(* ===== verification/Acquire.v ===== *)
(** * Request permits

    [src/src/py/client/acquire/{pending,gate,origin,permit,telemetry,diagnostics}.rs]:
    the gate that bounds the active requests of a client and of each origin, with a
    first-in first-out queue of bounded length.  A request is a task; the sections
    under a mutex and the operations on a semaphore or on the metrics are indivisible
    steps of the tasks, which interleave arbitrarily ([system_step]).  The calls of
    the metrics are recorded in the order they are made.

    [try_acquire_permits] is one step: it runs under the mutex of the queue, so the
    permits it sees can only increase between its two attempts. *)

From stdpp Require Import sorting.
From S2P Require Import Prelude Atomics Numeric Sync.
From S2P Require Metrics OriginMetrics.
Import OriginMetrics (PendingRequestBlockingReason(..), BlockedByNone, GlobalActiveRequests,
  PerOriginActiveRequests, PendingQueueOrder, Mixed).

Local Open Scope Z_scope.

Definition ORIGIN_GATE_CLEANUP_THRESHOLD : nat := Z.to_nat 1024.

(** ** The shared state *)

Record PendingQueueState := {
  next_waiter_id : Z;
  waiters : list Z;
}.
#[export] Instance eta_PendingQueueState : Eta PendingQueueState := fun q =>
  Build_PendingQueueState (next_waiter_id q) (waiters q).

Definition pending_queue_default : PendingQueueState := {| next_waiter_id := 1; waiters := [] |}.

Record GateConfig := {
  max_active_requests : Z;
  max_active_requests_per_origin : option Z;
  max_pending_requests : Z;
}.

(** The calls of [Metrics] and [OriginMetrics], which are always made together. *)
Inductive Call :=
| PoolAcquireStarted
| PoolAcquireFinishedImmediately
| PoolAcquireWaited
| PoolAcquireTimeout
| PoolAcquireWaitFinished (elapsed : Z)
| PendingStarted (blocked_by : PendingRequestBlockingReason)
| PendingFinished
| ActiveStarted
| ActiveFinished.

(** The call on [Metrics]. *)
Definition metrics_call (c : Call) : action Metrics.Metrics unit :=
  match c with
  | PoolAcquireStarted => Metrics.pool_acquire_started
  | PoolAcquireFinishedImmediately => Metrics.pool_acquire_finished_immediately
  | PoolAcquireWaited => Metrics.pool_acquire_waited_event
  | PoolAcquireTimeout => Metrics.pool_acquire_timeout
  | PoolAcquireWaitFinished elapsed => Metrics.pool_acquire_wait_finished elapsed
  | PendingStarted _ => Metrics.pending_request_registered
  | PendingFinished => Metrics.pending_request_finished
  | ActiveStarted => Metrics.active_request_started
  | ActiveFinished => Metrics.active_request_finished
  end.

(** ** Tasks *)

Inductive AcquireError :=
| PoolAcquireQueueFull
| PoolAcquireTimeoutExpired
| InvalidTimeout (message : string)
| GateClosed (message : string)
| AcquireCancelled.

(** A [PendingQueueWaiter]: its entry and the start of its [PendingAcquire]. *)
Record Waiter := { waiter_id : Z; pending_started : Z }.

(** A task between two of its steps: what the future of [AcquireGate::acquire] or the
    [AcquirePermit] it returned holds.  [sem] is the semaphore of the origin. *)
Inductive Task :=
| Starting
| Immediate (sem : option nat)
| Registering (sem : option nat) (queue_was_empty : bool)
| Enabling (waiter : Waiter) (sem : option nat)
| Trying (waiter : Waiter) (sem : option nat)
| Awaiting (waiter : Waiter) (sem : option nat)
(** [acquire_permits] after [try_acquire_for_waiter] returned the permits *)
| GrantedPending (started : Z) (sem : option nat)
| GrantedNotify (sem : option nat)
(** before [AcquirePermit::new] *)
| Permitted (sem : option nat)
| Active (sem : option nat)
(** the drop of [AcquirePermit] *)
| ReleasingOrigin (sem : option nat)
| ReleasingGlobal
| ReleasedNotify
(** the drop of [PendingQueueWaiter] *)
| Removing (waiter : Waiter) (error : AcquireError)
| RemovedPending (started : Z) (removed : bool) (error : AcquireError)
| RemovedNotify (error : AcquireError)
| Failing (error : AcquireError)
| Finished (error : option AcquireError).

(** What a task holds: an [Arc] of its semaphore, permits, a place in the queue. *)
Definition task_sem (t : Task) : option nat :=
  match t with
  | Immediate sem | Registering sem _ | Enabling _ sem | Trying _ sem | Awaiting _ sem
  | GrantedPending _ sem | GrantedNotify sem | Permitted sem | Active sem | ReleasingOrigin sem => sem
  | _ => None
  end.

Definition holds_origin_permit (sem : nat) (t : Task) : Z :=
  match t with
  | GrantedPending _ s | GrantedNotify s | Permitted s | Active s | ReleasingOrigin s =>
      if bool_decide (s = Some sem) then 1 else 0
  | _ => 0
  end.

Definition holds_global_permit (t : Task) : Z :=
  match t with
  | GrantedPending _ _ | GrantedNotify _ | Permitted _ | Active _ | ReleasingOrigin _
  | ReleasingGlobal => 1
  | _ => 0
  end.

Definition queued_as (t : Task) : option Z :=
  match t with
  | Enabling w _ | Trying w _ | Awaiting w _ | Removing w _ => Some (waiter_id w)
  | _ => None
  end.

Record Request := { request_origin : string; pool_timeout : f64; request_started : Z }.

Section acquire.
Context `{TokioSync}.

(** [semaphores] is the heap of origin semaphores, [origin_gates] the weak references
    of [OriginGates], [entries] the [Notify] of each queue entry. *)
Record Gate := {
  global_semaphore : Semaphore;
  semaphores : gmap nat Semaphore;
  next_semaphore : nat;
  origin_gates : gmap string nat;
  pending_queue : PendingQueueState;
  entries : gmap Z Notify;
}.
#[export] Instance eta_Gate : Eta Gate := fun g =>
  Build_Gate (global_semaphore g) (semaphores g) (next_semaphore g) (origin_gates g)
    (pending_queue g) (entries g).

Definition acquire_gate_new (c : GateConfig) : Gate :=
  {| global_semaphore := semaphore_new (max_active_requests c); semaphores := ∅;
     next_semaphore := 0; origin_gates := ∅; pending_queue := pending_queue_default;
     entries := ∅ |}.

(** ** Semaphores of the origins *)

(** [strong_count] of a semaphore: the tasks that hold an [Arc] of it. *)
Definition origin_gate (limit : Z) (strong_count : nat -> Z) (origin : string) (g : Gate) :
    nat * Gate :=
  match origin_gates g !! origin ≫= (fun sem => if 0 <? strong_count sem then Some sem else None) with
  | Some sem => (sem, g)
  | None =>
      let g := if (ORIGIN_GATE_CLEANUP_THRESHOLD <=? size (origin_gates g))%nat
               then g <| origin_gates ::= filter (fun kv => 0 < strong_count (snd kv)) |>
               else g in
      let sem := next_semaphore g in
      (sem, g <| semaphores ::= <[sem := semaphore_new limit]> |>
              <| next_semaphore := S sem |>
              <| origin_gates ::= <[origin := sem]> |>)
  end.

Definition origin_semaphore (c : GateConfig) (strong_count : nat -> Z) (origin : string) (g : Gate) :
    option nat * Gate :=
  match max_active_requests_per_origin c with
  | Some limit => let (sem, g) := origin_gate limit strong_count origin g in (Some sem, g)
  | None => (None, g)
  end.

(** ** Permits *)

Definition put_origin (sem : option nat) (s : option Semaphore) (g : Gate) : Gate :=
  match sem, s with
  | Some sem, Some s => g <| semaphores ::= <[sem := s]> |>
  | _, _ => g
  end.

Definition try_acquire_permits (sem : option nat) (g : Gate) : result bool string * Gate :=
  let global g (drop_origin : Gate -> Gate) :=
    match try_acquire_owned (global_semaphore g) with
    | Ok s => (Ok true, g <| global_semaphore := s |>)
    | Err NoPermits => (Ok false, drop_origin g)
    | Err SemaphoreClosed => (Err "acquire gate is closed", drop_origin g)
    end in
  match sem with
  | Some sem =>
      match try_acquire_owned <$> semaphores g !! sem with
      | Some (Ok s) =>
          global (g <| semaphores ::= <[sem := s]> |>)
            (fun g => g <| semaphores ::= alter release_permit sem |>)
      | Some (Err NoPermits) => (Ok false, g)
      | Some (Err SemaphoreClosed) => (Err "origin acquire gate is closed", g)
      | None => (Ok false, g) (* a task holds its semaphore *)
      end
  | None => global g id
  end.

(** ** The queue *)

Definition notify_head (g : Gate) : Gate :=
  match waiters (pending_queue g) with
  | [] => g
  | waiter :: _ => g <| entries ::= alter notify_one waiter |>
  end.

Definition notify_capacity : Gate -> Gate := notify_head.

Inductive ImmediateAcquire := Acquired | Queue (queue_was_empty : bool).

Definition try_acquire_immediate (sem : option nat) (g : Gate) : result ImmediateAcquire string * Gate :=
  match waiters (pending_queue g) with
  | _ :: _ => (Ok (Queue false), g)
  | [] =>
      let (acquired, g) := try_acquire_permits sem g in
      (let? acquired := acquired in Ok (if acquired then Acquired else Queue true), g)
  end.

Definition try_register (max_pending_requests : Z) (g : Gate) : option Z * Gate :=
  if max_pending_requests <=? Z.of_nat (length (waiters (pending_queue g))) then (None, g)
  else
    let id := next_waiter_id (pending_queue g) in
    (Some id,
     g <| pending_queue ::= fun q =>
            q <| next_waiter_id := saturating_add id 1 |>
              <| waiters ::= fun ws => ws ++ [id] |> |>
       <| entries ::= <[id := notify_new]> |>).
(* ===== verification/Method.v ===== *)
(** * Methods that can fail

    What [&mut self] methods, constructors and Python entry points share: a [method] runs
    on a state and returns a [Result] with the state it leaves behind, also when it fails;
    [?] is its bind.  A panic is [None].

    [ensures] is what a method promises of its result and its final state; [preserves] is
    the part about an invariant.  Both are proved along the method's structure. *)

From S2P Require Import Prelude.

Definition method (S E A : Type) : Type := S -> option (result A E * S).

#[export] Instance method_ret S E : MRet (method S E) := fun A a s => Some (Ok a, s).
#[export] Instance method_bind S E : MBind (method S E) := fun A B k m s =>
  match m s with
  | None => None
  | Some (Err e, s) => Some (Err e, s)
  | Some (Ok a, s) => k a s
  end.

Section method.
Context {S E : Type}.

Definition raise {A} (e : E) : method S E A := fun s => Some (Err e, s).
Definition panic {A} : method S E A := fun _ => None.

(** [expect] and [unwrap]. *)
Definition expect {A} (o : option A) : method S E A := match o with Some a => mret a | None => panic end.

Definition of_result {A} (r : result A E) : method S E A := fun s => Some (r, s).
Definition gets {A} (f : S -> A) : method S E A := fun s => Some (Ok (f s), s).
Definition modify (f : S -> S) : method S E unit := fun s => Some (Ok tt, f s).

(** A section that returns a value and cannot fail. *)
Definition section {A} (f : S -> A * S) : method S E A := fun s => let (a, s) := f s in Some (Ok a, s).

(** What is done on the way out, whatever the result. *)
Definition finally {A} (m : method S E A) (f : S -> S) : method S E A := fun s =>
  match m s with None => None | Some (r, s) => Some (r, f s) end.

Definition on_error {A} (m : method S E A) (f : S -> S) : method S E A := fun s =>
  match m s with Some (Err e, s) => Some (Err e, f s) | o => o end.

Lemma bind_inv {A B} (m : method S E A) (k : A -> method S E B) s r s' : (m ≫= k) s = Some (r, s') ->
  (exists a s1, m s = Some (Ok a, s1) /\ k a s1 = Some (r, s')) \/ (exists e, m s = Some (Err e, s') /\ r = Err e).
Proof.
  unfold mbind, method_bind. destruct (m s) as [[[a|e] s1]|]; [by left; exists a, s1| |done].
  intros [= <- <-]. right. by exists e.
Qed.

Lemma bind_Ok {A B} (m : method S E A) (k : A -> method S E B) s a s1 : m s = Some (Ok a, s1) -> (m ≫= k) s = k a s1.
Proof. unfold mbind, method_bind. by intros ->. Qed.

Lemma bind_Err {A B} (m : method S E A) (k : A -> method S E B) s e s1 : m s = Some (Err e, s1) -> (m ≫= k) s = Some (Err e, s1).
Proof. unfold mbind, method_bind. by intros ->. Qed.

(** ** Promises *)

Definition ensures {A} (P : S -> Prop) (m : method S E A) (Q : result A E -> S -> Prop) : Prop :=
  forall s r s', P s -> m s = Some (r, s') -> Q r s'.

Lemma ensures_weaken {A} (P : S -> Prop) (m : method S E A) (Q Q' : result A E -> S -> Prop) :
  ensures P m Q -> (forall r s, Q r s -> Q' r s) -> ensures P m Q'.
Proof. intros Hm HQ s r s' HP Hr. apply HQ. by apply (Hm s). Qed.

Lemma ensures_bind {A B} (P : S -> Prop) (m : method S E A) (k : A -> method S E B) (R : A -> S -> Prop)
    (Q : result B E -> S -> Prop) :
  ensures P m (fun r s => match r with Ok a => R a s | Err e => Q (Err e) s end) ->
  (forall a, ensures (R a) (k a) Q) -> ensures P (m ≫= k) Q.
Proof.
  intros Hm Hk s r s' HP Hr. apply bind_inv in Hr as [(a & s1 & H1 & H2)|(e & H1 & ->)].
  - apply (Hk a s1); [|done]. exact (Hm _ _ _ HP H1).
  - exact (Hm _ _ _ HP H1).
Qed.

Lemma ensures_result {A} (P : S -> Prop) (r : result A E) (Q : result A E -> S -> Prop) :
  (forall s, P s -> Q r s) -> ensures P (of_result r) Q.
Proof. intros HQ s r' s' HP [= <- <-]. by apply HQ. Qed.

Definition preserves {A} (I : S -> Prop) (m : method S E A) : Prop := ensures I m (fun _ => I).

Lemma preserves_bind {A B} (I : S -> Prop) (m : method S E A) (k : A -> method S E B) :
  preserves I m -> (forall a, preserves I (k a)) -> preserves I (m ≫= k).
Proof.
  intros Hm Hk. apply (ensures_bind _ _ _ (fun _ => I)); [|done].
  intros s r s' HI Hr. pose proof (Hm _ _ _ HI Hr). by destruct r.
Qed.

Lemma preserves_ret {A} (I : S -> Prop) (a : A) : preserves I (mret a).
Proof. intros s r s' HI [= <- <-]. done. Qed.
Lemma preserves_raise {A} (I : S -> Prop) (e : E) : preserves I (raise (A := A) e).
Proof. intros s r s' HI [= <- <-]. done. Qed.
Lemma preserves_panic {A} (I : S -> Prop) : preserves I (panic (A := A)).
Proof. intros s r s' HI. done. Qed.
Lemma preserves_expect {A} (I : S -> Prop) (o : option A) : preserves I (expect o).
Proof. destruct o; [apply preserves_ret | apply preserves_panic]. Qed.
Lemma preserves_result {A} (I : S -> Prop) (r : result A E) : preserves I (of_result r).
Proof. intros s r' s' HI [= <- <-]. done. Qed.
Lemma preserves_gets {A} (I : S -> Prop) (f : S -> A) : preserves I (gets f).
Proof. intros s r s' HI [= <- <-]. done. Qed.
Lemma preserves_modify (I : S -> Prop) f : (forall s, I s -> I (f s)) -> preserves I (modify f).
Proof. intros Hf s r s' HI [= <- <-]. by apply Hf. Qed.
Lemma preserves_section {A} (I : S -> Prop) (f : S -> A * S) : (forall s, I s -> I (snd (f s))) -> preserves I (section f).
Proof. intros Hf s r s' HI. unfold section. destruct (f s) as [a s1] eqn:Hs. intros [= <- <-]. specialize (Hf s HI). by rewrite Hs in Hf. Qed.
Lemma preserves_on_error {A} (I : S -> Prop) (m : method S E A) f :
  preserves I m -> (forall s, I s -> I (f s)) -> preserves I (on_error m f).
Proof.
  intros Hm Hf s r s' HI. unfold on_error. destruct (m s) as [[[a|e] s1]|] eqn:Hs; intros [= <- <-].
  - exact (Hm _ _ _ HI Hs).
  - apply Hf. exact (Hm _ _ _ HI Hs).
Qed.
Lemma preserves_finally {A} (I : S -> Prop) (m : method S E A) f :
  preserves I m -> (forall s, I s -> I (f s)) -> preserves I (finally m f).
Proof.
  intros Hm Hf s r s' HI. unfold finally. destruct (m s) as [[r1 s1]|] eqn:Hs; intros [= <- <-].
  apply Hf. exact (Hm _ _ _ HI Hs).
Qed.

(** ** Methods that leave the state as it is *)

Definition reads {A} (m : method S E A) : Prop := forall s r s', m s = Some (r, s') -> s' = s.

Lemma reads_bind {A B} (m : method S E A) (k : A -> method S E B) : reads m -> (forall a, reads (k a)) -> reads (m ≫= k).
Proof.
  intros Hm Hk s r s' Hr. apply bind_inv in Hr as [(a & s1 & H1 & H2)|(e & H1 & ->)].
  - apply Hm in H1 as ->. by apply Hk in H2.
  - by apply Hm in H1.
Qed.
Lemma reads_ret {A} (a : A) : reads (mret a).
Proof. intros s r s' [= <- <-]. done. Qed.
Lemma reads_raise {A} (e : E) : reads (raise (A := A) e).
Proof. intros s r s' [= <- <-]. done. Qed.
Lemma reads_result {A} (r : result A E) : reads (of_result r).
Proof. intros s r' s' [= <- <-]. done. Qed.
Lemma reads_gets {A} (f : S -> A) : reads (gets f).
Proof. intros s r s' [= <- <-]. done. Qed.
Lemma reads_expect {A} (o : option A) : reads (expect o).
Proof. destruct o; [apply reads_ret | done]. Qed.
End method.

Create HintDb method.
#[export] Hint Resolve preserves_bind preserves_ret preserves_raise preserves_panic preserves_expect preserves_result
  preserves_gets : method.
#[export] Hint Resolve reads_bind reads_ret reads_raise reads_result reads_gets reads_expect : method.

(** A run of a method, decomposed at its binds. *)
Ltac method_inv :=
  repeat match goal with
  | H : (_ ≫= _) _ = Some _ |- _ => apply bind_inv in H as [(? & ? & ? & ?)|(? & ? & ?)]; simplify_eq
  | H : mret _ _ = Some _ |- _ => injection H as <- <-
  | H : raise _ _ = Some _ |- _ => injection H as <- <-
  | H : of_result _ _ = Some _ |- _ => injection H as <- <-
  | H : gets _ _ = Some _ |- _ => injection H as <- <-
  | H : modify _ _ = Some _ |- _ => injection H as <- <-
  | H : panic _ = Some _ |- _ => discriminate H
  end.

-=-=-=-=-

▶ [Exercise aim]:
Restate word for word the entries above, starting at the line with "semaphores : gmap nat Semaphore;" and ending at the line with "match max_active_requests_per_origin c with", inclusive, and no others.

▶ [Answer]:
  semaphores : gmap nat Semaphore;
  next_semaphore : nat;
  origin_gates : gmap string nat;
  pending_queue : PendingQueueState;
  entries : gmap Z Notify;
}.
#[export] Instance eta_Gate : Eta Gate := fun g =>
  Build_Gate (global_semaphore g) (semaphores g) (next_semaphore g) (origin_gates g)
    (pending_queue g) (entries g).

Definition acquire_gate_new (c : GateConfig) : Gate :=
  {| global_semaphore := semaphore_new (max_active_requests c); semaphores := ∅;
     next_semaphore := 0; origin_gates := ∅; pending_queue := pending_queue_default;
     entries := ∅ |}.

(** ** Semaphores of the origins *)

(** [strong_count] of a semaphore: the tasks that hold an [Arc] of it. *)
Definition origin_gate (limit : Z) (strong_count : nat -> Z) (origin : string) (g : Gate) :
    nat * Gate :=
  match origin_gates g !! origin ≫= (fun sem => if 0 <? strong_count sem then Some sem else None) with
  | Some sem => (sem, g)
  | None =>
      let g := if (ORIGIN_GATE_CLEANUP_THRESHOLD <=? size (origin_gates g))%nat
               then g <| origin_gates ::= filter (fun kv => 0 < strong_count (snd kv)) |>
               else g in
      let sem := next_semaphore g in
      (sem, g <| semaphores ::= <[sem := semaphore_new limit]> |>
              <| next_semaphore := S sem |>
              <| origin_gates ::= <[origin := sem]> |>)
  end.

Definition origin_semaphore (c : GateConfig) (strong_count : nat -> Z) (origin : string) (g : Gate) :
    option nat * Gate :=
  match max_active_requests_per_origin c with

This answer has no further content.